Lamezia Terme – Continua il ricco cartellone di eventi natalizi presso Palazzo Nicotera di Lamezia Terme, dall’unione di intenti tra la Biblioteca Comunale e il Sistema Bibliotecario Lametino e dietro la cura dei rispettivi responsabili Claudia Brunetti e Giacinto Gaetano. Questa sera, oltre alla conclusione di Favolando sotto l’albero, ciclo di appuntamenti creativi per bambini, si è parlato di un tema significativo e attuale quale la fede da più punti di vista. “Le Cattedre dei Non credenti” del Cardinal Carlo Martini, istituite per la prima volta a Milano nel 1987, sono l’auspicio di un confronto e di un dialogo da poter realizzare anche nella città di Lamezia Terme, intrecciando così dottrina sociale e realtà quotidiana. A parlare delle dodici cattedre, insieme al giornalista Salvatore D’Elia, è stato Don Roberto Tomaino – Direttore Ufficio Comunicazioni Sociali Diocesi di Lamezia Terme il quale ha condotto magistralmente alla figura del Cardinal Martini, gesuita e grande ascoltatore dell’animo umano, lasciando parecchia curiosità alle domande presso la sala Perri.

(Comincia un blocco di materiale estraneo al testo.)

(* ===== verification/Bip.v ===== *)
(** * The buffers of emulated socket pairs (sysdeps_win32.c)

    Windows has no socket pairs that the event loop could wait for, so ADB makes
    them of two ring buffers, a [BipBuffer] for each direction, which a thread
    writes and another one reads.

    The body of a call between [EnterCriticalSection] and
    [LeaveCriticalSection] is a function of the buffer; the assignments of the
    flags and events that [bip_buffer_close] looks at without the lock come last
    in it, and are kept as a list of [signal]s, to be made one at a time.
    [System] interleaves a reader, a writer and any number of threads that close
    the buffer.  [fdin] and [fdout] are only printed. *)

From S2P Require Import Prelude.

Definition BIP_BUFFER_SIZE : Z := 4096.

Record BipBuffer := Bip {
  a_start : Z;
  a_end : Z;
  b_end : Z;
  closed : bool;
  can_write : bool;
  evt_write : bool;
  can_read : bool;
  evt_read : bool;
  buff : bytes
}.

Definition with_region (s e b : Z) (x : BipBuffer) : BipBuffer :=
  Bip s e b (closed x) (can_write x) (evt_write x) (can_read x) (evt_read x) (buff x).
Definition with_buff (m : bytes) (x : BipBuffer) : BipBuffer :=
  Bip (a_start x) (a_end x) (b_end x) (closed x) (can_write x) (evt_write x) (can_read x) (evt_read x) m.
Definition with_closed (x : BipBuffer) : BipBuffer :=
  Bip (a_start x) (a_end x) (b_end x) true (can_write x) (evt_write x) (can_read x) (evt_read x) (buff x).

(** ** Flags and events *)

Inductive signal :=
  | CanWrite (v : bool)
  | EvtWrite (v : bool)
  | CanRead (v : bool)
  | EvtRead (v : bool).

Definition raise (o : signal) (x : BipBuffer) : BipBuffer :=
  match o with
  | CanWrite v => Bip (a_start x) (a_end x) (b_end x) (closed x) v (evt_write x) (can_read x) (evt_read x) (buff x)
  | EvtWrite v => Bip (a_start x) (a_end x) (b_end x) (closed x) (can_write x) v (can_read x) (evt_read x) (buff x)
  | CanRead v => Bip (a_start x) (a_end x) (b_end x) (closed x) (can_write x) (evt_write x) v (evt_read x) (buff x)
  | EvtRead v => Bip (a_start x) (a_end x) (b_end x) (closed x) (can_write x) (evt_write x) (can_read x) v (buff x)
  end.

Definition raise_all (os : list signal) (x : BipBuffer) : BipBuffer := foldl (fun x o => raise o x) x os.

(** ** Copies

    [memcpy] between the buffer and the memory of the caller, undefined outside
    of the buffer. *)

Definition copy_out (m : bytes) (off n : Z) : res bytes :=
  if bool_decide (0 <= off /\ 0 <= n /\ off + n <= Z.of_nat (length m))
  then Ok (take (Z.to_nat n) (drop (Z.to_nat off) m)) else Ub.

Definition copy_in (m : bytes) (off : Z) (d : bytes) : res bytes :=
  if bool_decide (0 <= off /\ off + Z.of_nat (length d) <= Z.of_nat (length m))
  then Ok (take (Z.to_nat off) m ++ d ++ drop (Z.to_nat off + length d) m) else Ub.

(** [assert] ends the process. *)
Definition assert_pos (n : Z) : res unit := if bool_decide (0 < n) then Ok tt else Exit.

(** ** The operations *)

Definition bip_buffer_init (m : bytes) : BipBuffer := Bip 0 0 0 false true true false false m.

(** The rest of a write after the copy: what is left to signal. *)
Definition written (full : bool) (x : BipBuffer) : list signal :=
  (if full then [CanWrite false; EvtWrite false] else [])
  ++ (if can_read x then [] else [CanRead true; EvtRead true]).

(** [bip_buffer_write] with the lock and [can_write]; the count, and the
    signals.  First what is left after region A was filled. *)
Definition write_b (src : bytes) (count : Z) (x : BipBuffer) : res (Z * BipBuffer * list signal) :=
  if bool_decide (src = []) then
    let* _ := assert_pos count in Ok (count, x, written false x)
  else
    let avail := a_start x - b_end x in
    let* _ := assert_pos avail in
    let avail := Z.min avail (Z.of_nat (length src)) in
    let* m := copy_in (buff x) (b_end x) (take (Z.to_nat avail) src) in
    let x := with_region (a_start x) (a_end x) (b_end x + avail) (with_buff m x) in
    let* _ := assert_pos (count + avail) in
    Ok (count + avail, x, written (bool_decide (b_end x = a_start x)) x).

Definition write_locked (src : bytes) (x : BipBuffer) : res (Z * BipBuffer * list signal) :=
  let avail := BIP_BUFFER_SIZE - a_end x in
  if bool_decide (0 < avail) then
    let avail := Z.min avail (Z.of_nat (length src)) in
    let* m := copy_in (buff x) (a_end x) (take (Z.to_nat avail) src) in
    let x := with_region (a_start x) (a_end x + avail) (b_end x) (with_buff m x) in
    if bool_decide (a_end x = BIP_BUFFER_SIZE /\ a_start x = 0) then
      let* _ := assert_pos avail in Ok (avail, x, written true x)
    else write_b (drop (Z.to_nat avail) src) avail x
  else write_b src 0 x.

Definition did_read (empty : bool) (x : BipBuffer) : list signal :=
  (if empty then [CanRead false; EvtRead false] else [])
  ++ (if can_write x then [] else [CanWrite true; EvtWrite true]).

(** [bip_buffer_read] with the lock and [can_read]; the bytes read, and the
    signals. *)
Definition read_locked (len : Z) (x : BipBuffer) : res (bytes * BipBuffer * list signal) :=
  let avail := a_end x - a_start x in
  let* _ := assert_pos avail in
  let avail := Z.min avail len in
  let* d := copy_out (buff x) (a_start x) avail in
  let x := with_region (a_start x + avail) (a_end x) (b_end x) x in
  if bool_decide (a_start x < a_end x) then
    let* _ := assert_pos avail in Ok (d, x, did_read false x)
  else
    let x := with_region 0 (b_end x) 0 x in
    if bool_decide (0 < a_end x) then
      let more := Z.min (a_end x) (len - avail) in
      let* d' := copy_out (buff x) 0 more in
      let x := with_region more (a_end x) (b_end x) x in
      let* _ := assert_pos (avail + more) in
      if bool_decide (a_start x < a_end x) then Ok (d ++ d', x, did_read false x)
      else let x := with_region 0 0 (b_end x) x in Ok (d ++ d', x, did_read true x)
    else
      let* _ := assert_pos avail in Ok (d, x, did_read true x).

(** The calls of one thread that is alone; the other one would have to run where
    it waits. *)
Definition bip_buffer_write (src : bytes) (x : BipBuffer) : res (Z * BipBuffer) :=
  if bool_decide (src = []) then Ok (0, x)
  else if can_write x then let* ' (n, x, os) := write_locked src x in Ok (n, raise_all os x)
  else if closed x then Ok (-1, x) else Blocked.

Definition bip_buffer_read (len : Z) (x : BipBuffer) : res (Z * bytes * BipBuffer) :=
  if bool_decide (len <= 0) then Ok (0, [], x)
  else if can_read x then
    let* ' (d, x, os) := read_locked len x in Ok (Z.of_nat (length d), d, raise_all os x)
  else if closed x then Ok (-1, [], x) else Blocked.

Definition bip_buffer_close (x : BipBuffer) : BipBuffer :=
  let x := with_closed x in
  let x := if can_read x then x else raise (EvtRead true) x in
  if can_write x then x else raise (EvtWrite true) x.

(** * The queue *)

Definition slice (m : bytes) (s e : Z) : bytes := take (Z.to_nat (e - s)) (drop (Z.to_nat s) m).

Definition contents (x : BipBuffer) : bytes := slice (buff x) (a_start x) (a_end x) ++ slice (buff x) 0 (b_end x).

Definition room (x : BipBuffer) : Z := BIP_BUFFER_SIZE - Z.of_nat (length (contents x)).

(** The regions as the comment of the source describes them. *)
Record regions (x : BipBuffer) : Prop := Regions {
  r_len : Z.of_nat (length (buff x)) = BIP_BUFFER_SIZE;
  r_a : 0 <= a_start x <= a_end x /\ a_end x <= BIP_BUFFER_SIZE;
  r_b : 0 <= b_end x <= a_start x;
  r_wrapped : b_end x = 0 \/ a_end x = BIP_BUFFER_SIZE;
  r_empty : a_start x = a_end x -> a_end x = 0
}.

(** Everything but the regions and the memory. *)
Definition same_flags (x y : BipBuffer) : Prop :=
  closed y = closed x /\ can_write y = can_write x /\ evt_write y = evt_write x
  /\ can_read y = can_read x /\ evt_read y = evt_read x.

(** ** Slices *)

Lemma slice_length m s e : 0 <= s <= e -> e <= Z.of_nat (length m) -> Z.of_nat (length (slice m s e)) = e - s.
Proof. intros. unfold slice. rewrite length_take, length_drop. lia. Qed.

Lemma slice_app m s k e : 0 <= s <= k -> k <= e -> slice m s e = slice m s k ++ slice m k e.
Proof.
  intros. unfold slice. replace (Z.to_nat k) with (Z.to_nat s + Z.to_nat (k - s))%nat by lia.
  rewrite <-drop_drop, take_take_drop. f_equal. lia.
Qed.

Lemma slice_nil m s : slice m s s = [].
Proof. unfold slice. by rewrite Z.sub_diag. Qed.

Lemma copy_out_slice m off n : 0 <= off -> 0 <= n -> off + n <= Z.of_nat (length m) -> copy_out m off n = Ok (slice m off (off + n)).
Proof. intros. unfold copy_out, slice. rewrite bool_decide_true by lia. do 2 f_equal. lia. Qed.

(** What [copy_in] does to the slices of the memory. *)
Lemma copy_in_slices m off d : 0 <= off -> off + Z.of_nat (length d) <= Z.of_nat (length m) ->
  exists m', copy_in m off d = Ok m' /\ length m' = length m
    /\ slice m' off (off + Z.of_nat (length d)) = d
    /\ (forall s e, 0 <= s -> e <= off -> slice m' s e = slice m s e)
    /\ (forall s e, off + Z.of_nat (length d) <= s -> slice m' s e = slice m s e).
Proof.
  intros H1 H2. unfold copy_in. rewrite bool_decide_true by lia. eexists; split; [done|].
  assert (Hl : length (take (Z.to_nat off) m) = Z.to_nat off) by (rewrite length_take; lia).
  split_and!.
  - rewrite !length_app, Hl, length_drop. lia.
  - unfold slice. rewrite drop_app_length' by done. rewrite take_app_length'; [done|lia].
  - intros s e Hs He. unfold slice. destruct (decide (e <= s)).
    { by replace (Z.to_nat (e - s)) with 0%nat by lia. }
    rewrite drop_app_le by lia. rewrite take_app_le by (rewrite length_drop, Hl; lia).
    rewrite skipn_firstn_comm, take_take. f_equal. lia.
  - intros s e Hs. unfold slice. f_equal. rewrite app_assoc, drop_app_ge by (rewrite length_app, Hl; lia).
    rewrite drop_drop. f_equal. rewrite length_app, Hl. lia.
Qed.

(** ** The operations on the queue *)

Lemma size_pos : 0 < BIP_BUFFER_SIZE.
Proof. done. Qed.

Ltac blia := pose proof size_pos; lia.

Lemma contents_length x : regions x -> Z.of_nat (length (contents x)) = (a_end x - a_start x) + b_end x.
Proof.
  intros []. unfold contents. rewrite length_app, Nat2Z.inj_add, !slice_length by lia. lia.
Qed.

Lemma same_refl x : same_flags x x.
Proof. by split_and!. Qed.

Lemma take_split {A} (l : list A) (i j : Z) : 0 <= i -> 0 <= j ->
  take (Z.to_nat (i + j)) l = take (Z.to_nat i) l ++ take (Z.to_nat j) (drop (Z.to_nat i) l).
Proof. intros. rewrite take_take_drop. f_equal. lia. Qed.

(** Appending to region A. *)
Lemma append_a x d : regions x -> d <> [] -> Z.of_nat (length d) <= BIP_BUFFER_SIZE - a_end x -> b_end x = 0 ->
  exists m, copy_in (buff x) (a_end x) d = Ok m
    /\ let y := with_region (a_start x) (a_end x + Z.of_nat (length d)) (b_end x) (with_buff m x) in
       regions y /\ contents y = contents x ++ d.
Proof.
  intros [L A B W V] Hd Hl Hb. destruct (copy_in_slices (buff x) (a_end x) d ltac:(blia) ltac:(blia)) as (m & -> & Hm & H1 & H2 & _).
  exists m. split; [done|]. cbv zeta. unfold contents. cbn. rewrite Hb, !slice_nil, !app_nil_r.
  assert (0 < length d)%nat by (destruct d; [done|cbn; blia]).
  split; [constructor; cbn; rewrite ?Hm; try blia|].
  rewrite (slice_app m (a_start x) (a_end x)), H1, H2 by blia. done.
Qed.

“Più che di ‘Cattedre’, termine molto complesso che sin dall’inizio rimanda allo spazio di un vescovo e considerato forse anche un po’ blasfemo nella Milano dell’87’, il Cardinal Martini fino al 2002 ha realizzato dei veri e propri incontri pastorali, dietro la necessità di volere ascoltare coloro che non incontrava” – spiega Don Roberto. Il Cardinal Martini è stato l’uomo che ha posto i credenti e i non credenti attorno ad un’unica domanda: sarà vero? Lui diceva “Siete pensanti o non pensanti? Imparate ad inquietarvi della vostra fede”. Da tale esperienza, Martini, ne ha ricavato che “C’è un credente e un non credente dentro ognuno di noi”. In questo libro, all’interno del quale è presente la prima prefazione di Papa Francesco, c’è l’attualità di non riuscire più a comunicare. “Troviamo in questa grande testimonianza – afferma Salvatore D’Elia – una sana inquietudine, una ricerca e un cammino. Il Cardinal Martini ci conduce verso una crescita fatta di insieme. Un dialogo che non impoverisce i valori dell’altro ma li arricchisce”. Negli esercizi ignaziani, che diventano il metodo del Cardinal Martini, è coinvolta l’intera persona. “Martini è stato un grande uomo di Dio – prosegue Don Roberto – figura rara e complessa, poiché al centro della Chiesa è stato tirato dalla giacca da un fronte a un altro”. Le sue posizioni hanno scomodato le gerarchie, perché Martini era un uomo libero e non liberale. E ancora, Martini era uomo di frontiera. Per quanto riguarda l’opera, curata dalla Fondazione Maria Martini, e che conta circa mille pagine, le parole di Martini sono poco meno di un terzo. La caratteristica più nota del Cardinale è stata la sua capacità di ascolto della verità del nemico. Testimone di cammini di purificazione, quindi, testimone di cammini di verità. Perché anche i credenti hanno un’idea non del tutto corretta su Dio, ma il metodo delle cattedre dei non credenti portano a pensare ad un Dio persona più che ad un Dio concetto, e ciò non può che avvicinare ogni uomo a Dio.
Nella prefazione emergono tre elementi rilevanti: La sinodalità, l’ascolto, e la conoscenza della parola di Dio. Il dialogo con i non credenti è il messaggio di un cammino iniziato e da portare avanti. Grazie al Cardinal Martini si è attuato un nuovo programma, un nuovo percorso. Papa Francesco in questo ci ha riabituato alla logica delle periferie, e chiede la creazione di piazze nelle quali riunirsi e incontrarsi perché attraverso la cattedra si possa far salire qualcun altro che ha sempre qualcosa da dire, ha sempre qualche ragione da trasmettere, nella Chiesa o nella Cultura. “È necessario, oggi, riguardare il rapporto che intercorre tra fede e pensiero – conclude Don Roberto – in un contesto dove forte è l’assenza di un pensiero capace. Bisogna ricercare una razionalità della fede”.